• [WHAT THIS TASK INVOLVES]: From the line that contains "Definition addCounts (pc" to the end of the entries, write out every line exactly, including both ends, and nothing more.

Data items
(** What a step of the decoder does when the reference machine does [r]. *)
Definition follows (m : W Outcome) (r : Outcome * list Z * list bool) : Prop :=
  exists c', m w = Ok (upd c' w) (fst (fst r)) /\ counts_hold cap (snd (fst r)) (snd r) units c'.

Lemma stays_ok (m : W Outcome) o : m w = Ok w o -> follows m (o, st, outs).
Proof. intros. exists c. by rewrite upd_id. Qed.

(** The part of a jump that moves the stack and says where to go. *)
Definition moves (m : W (Z * Z)) (pc cr : Z) (st' : list Z) : Prop :=
  exists c', m w = Ok (upd c' w) (pc, cr) /\ counts_hold cap st' outs units c'.

Lemma moves_follows m pc cr st' :
  moves m pc cr st' ->
  follows ('(pc, cr) ← m; mret (pc, cr, BRFLAG_none)) ((pc, cr, BRFLAG_none), st', outs).
Proof. intros (c' & E & ?). exists c'. split; [by step_by E|done]. Qed.

Lemma moves_indirect m pc cr st' addr d mask :
  moves m pc cr st' ->
  moves ('(pc, cr) ← m; pc ← indirectJump core addr d cr mask pc; mret (pc, cr)) pc cr st'.
Proof.
  intros (c' & E & ?). exists c'. split; [|done]. step_by E.
  by erewrite bind_ok by (by apply indirectJump_htm).
Qed.

Lemma moves_stay pc cr : moves (mret (pc, cr)) pc cr st.
Proof. exists c. by rewrite upd_id. Qed.

Lemma moves_push a pc cr :
  Z.of_nat (length st) < cap ->
  moves (onCounts (pushAddr core a) ≫= fun _ => mret (pc, cr)) pc cr (a :: st).
Proof.
  intros Hl. destruct (push_ok _ _ _ _ _ _ Hc a Hh Hl) as (c' & E & ?).
  exists c'. split; [by step_by E|done].
Qed.

Lemma moves_pop a st' cr :
  st = a :: st' -> moves (pc ← onCounts (popAddr core); mret (pc, cr)) a cr st'.
Proof.
  intros Hst. rewrite Hst in Hh. destruct (pop_ok _ _ _ _ _ Hc _ _ Hh) as (c' & E & ? & _).
  exists c'. split; [by step_by E|done].
Qed.

Lemma moves_swap a st' b cr :
  st = a :: st' ->
  moves (pc ← onCounts (popAddr core); onCounts (pushAddr core b) ≫= fun _ => mret (pc, cr))
    a cr (b :: st').
Proof.
  intros Hst. rewrite Hst in Hh. destruct (pop_ok _ _ _ _ _ Hc _ _ Hh) as (c1 & E & H1 & Hl).
  destruct (push_ok _ _ _ _ _ _ (at_upd _ _ c1 Hc) b H1 Hl) as (c2 & E2 & H2).
  rewrite upd_upd in E2. exists c2. split; [|done]. step_by E. by step_by E2.
Qed.
Lemma gotCallSite_spec rt a n s ts : 0 <= mask < 2 ^ 32 -> shows a s -> pf_recordType s.1 = rt -> isFunc rt = true ->
  let x := fromLast (ab_last a) n in
  exists s', gotCallSite core ts n s = Ok s' tt /\
    if rt =? perfRecord_FuncEnter
    then ready (ab_last a) (cntrsFrom mask 0) (addLine (L_fnEntry (ab_last a) x) (setLast x a)) s'
    else ready x (cntrsFrom mask 0) (addLine (L_fnExit (ab_last a) x) (setLast x a)) s'.
Proof.
  intros Hm Hs Hr Hf x. destruct s as [c l]. cbn in Hr. unfold gotCallSite. rewrite bind_get. cbn zeta.
  assert (pf_lastAddress c = ab_last a /\ pf_cntType c = ct) as [El Et] by (by destruct Hs).
  rewrite El, Et, Hr. fold (fromLast (ab_last a) n). fold x. unfold updPerf, perfLine.
  destruct (rt =? perfRecord_FuncEnter); rewrite bind_assoc, bind_modify, !bind_modify.
  - match goal with |- exists s', startCnts (?c', ?l') = _ /\ _ =>
      assert (shows (addLine (L_fnEntry (ab_last a) x) (setLast x a)) (c', l')) as Hs3 end.
    { pose proof (shows_line _ _ (L_fnEntry (ab_last a) x) ts Hs) as Hs2. by destruct Hs2; split. }
    destruct (started _ _ Hm Hs3) as (c' & E & _ & _ & Hrd). eexists. split; [exact E|]. by apply Hrd.
  - match goal with |- exists s', startCnts (?c', ?l') = _ /\ _ =>
      assert (shows (addLine (L_fnExit (ab_last a) x) (setLast x a)) (c', l')) as Hs3 end.
    { pose proof (shows_line _ _ (L_fnExit (ab_last a) x) ts Hs) as Hs2. by destruct Hs2; split. }
    destruct (started _ _ Hm Hs3) as (c' & E & _ & _ & Hrd). eexists. split; [exact E|]. by apply Hrd.
Qed.

(** ** Records *)

Definition countWords (d : Z) : list (Z * Z) :=
  (0, u32 d) :: (if Z.shiftr d 32 =? 0 then [] else [(2, u16 (Z.shiftr d 32))]).

Definition addCounts (pc : Z) (ids : list (Z * Z)) (a : Perfs) : Perfs :=
  foldl (fun a id => addCount pc id.1 id.2 a) a ids.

• [RESULT OF THIS TASK]:
Definition addCounts (pc : Z) (ids : list (Z * Z)) (a : Perfs) : Perfs :=
  foldl (fun a id => addCount pc id.1 id.2 a) a ids.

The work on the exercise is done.